● **Problem to solve**
Take every line from the entries below that includes the word "accepted" and copy it.

● **Task input**

◇ ◇ ◇ ◇ ◇

(** The outcome of a call that reaches the branch of the method [op]. *)
Definition method_outcome (op : string) (e : Env) (r : GameRecord) : Outcome :=
  if decide (op = "join") then
    if join_pre e r then accepted (store (join_post e r)) []
    else rejected (store r)
  else if decide (op = "deposit") then
    if deposit_pre e r then accepted (store r) [] else rejected (store r)
  else if decide (op = "declare_winner") then
    if declare_winner_pre e r
    then accepted
           (store (declare_winner_post
                     (default "" (application_args e !! 1%nat)) r)) []
    else rejected (store r)
  else if decide (op = "claim") then
    if claim_pre e r
    then accepted (store r) [payment (sender e) (wager r * 2 - 1000)]
    else rejected (store r)
  else if decide (op = "cancel") then
    if cancel_pre e r
    then accepted (store r) [payment (player1 r) (wager r - 1000)]
    else rejected (store r)
  else if decide (op = "timeout_claim") then
    if timeout_claim_pre e r
    then accepted (store (timeout_claim_post e r))
           [payment (sender e) (wager r * 2 - 1000)]
    else rejected (store r)
  else if decide (op = "update_move") then
    if update_move_pre e r
    then accepted (store (update_move_post e r)) []
    else rejected (store r)
  else rejected (store r).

◇ ◇ ◇ ◇ ◇

● **Written answer**
    if join_pre e r then accepted (store (join_post e r)) []
    if deposit_pre e r then accepted (store r) [] else rejected (store r)
    then accepted
    then accepted (store r) [payment (sender e) (wager r * 2 - 1000)]
    then accepted (store r) [payment (player1 r) (wager r - 1000)]
    then accepted (store (timeout_claim_post e r))
    then accepted (store (update_move_post e r)) []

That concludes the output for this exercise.